___ DATA SUPPLIED ___

(** * The form-filling agent: perceive, think, act

    A shallow embedding of [src/main.ts] (the agent loop and the page
    serializer), [src/session.ts] (session creation) and [src/server.ts]
    (the HTTP handler), with the properties of the specification stated
    over it.

    Conventions.
    - A JavaScript string is the list of its UTF-16 code units.
    - A value that may be [undefined] is an [option].
    - An awaited call either yields a value or throws: [Result].
    - The browser, the page and the language model are collaborators: the
      embedding is parametric in them ([Runtime]) and records every call
      made to them, with its outcome, in a trace.
    - Console output is left out. *)

From Stdlib Require Import String Ascii.
From Stdlib Require Import List NArith ZArith Bool Lia.
Import ListNotations.

Set Implicit Arguments.

(* ================================================================== *)
(** ** JavaScript strings *)
(* ================================================================== *)

Definition jsstring := list N.

(** An ASCII literal as a JavaScript string. *)
Definition js (s : string) : jsstring :=
  map N_of_ascii (list_ascii_of_string s).

(** The double quote, which a literal cannot hold. *)
Definition dq : jsstring := [34%N].

(** [q s] is [s] between double quotes. *)
Definition q (s : string) : jsstring := dq ++ js s ++ dq.

Fixpoint jseqb (a b : jsstring) : bool :=
  match a, b with
  | [], [] => true
  | x :: a', y :: b' => N.eqb x y && jseqb a' b'
  | _, _ => false
  end.
(** * Filesystem blob-store backend (pkg/simplecontent/storage/fs/fs.go)

    A shallow embedding of the filesystem backend of simple-content and
    the properties of its specification.

    The Go code talks to the operating system through [os] and
    [path/filepath].  Both are modelled here:
    - [filepath.Clean], [filepath.Join] and [filepath.Dir] work on path
      strings, exactly as on a Unix system (separator [/], no volume names);
    - the file system is a finite map from absolute locations (the list of
      directory names from the root) to nodes; a path is resolved against
      it component by component, the way the kernel does, so the
      difference between "no such file" (ENOENT) and "a component is not a
      directory" (ENOTDIR) is kept.
    Symbolic links, permissions, modification times and concurrent callers
    are outside the model: the mutex of the backend and the [ctx] argument
    of every method, which the code never reads, have no counterpart.  So
    are the limits the system sets on a path: the model takes every
    element other than the empty one, [.] and [..] as a name.  What Go and
    Linux accept is [valid_path]; where a statement promises that a path
    nothing was stored under yet can be written, or that it fails in a
    particular way, it is made for paths that satisfy it. *)

From stdpp Require Import gmap strings list fin_maps pretty.
From Stdlib Require Import ZArith Strings.Byte Strings.Ascii.

Open Scope Z_scope.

___

Write out every record verbatim.

→ RESPONSE BOX:
(** * The form-filling agent: perceive, think, act

    A shallow embedding of [src/main.ts] (the agent loop and the page
    serializer), [src/session.ts] (session creation) and [src/server.ts]
    (the HTTP handler), with the properties of the specification stated
    over it.

    Conventions.
    - A JavaScript string is the list of its UTF-16 code units.
    - A value that may be [undefined] is an [option].
    - An awaited call either yields a value or throws: [Result].
    - The browser, the page and the language model are collaborators: the
      embedding is parametric in them ([Runtime]) and records every call
      made to them, with its outcome, in a trace.
    - Console output is left out. *)

From Stdlib Require Import String Ascii.
From Stdlib Require Import List NArith ZArith Bool Lia.
Import ListNotations.

Set Implicit Arguments.

(* ================================================================== *)
(** ** JavaScript strings *)
(* ================================================================== *)

Definition jsstring := list N.

(** An ASCII literal as a JavaScript string. *)
Definition js (s : string) : jsstring :=
  map N_of_ascii (list_ascii_of_string s).

(** The double quote, which a literal cannot hold. *)
Definition dq : jsstring := [34%N].

(** [q s] is [s] between double quotes. *)
Definition q (s : string) : jsstring := dq ++ js s ++ dq.

Fixpoint jseqb (a b : jsstring) : bool :=
  match a, b with
  | [], [] => true
  | x :: a', y :: b' => N.eqb x y && jseqb a' b'
  | _, _ => false
  end.
(** * Filesystem blob-store backend (pkg/simplecontent/storage/fs/fs.go)

    A shallow embedding of the filesystem backend of simple-content and
    the properties of its specification.

    The Go code talks to the operating system through [os] and
    [path/filepath].  Both are modelled here:
    - [filepath.Clean], [filepath.Join] and [filepath.Dir] work on path
      strings, exactly as on a Unix system (separator [/], no volume names);
    - the file system is a finite map from absolute locations (the list of
      directory names from the root) to nodes; a path is resolved against
      it component by component, the way the kernel does, so the
      difference between "no such file" (ENOENT) and "a component is not a
      directory" (ENOTDIR) is kept.
    Symbolic links, permissions, modification times and concurrent callers
    are outside the model: the mutex of the backend and the [ctx] argument
    of every method, which the code never reads, have no counterpart.  So
    are the limits the system sets on a path: the model takes every
    element other than the empty one, [.] and [..] as a name.  What Go and
    Linux accept is [valid_path]; where a statement promises that a path
    nothing was stored under yet can be written, or that it fails in a
    particular way, it is made for paths that satisfy it. *)

From stdpp Require Import gmap strings list fin_maps pretty.
From Stdlib Require Import ZArith Strings.Byte Strings.Ascii.

Open Scope Z_scope.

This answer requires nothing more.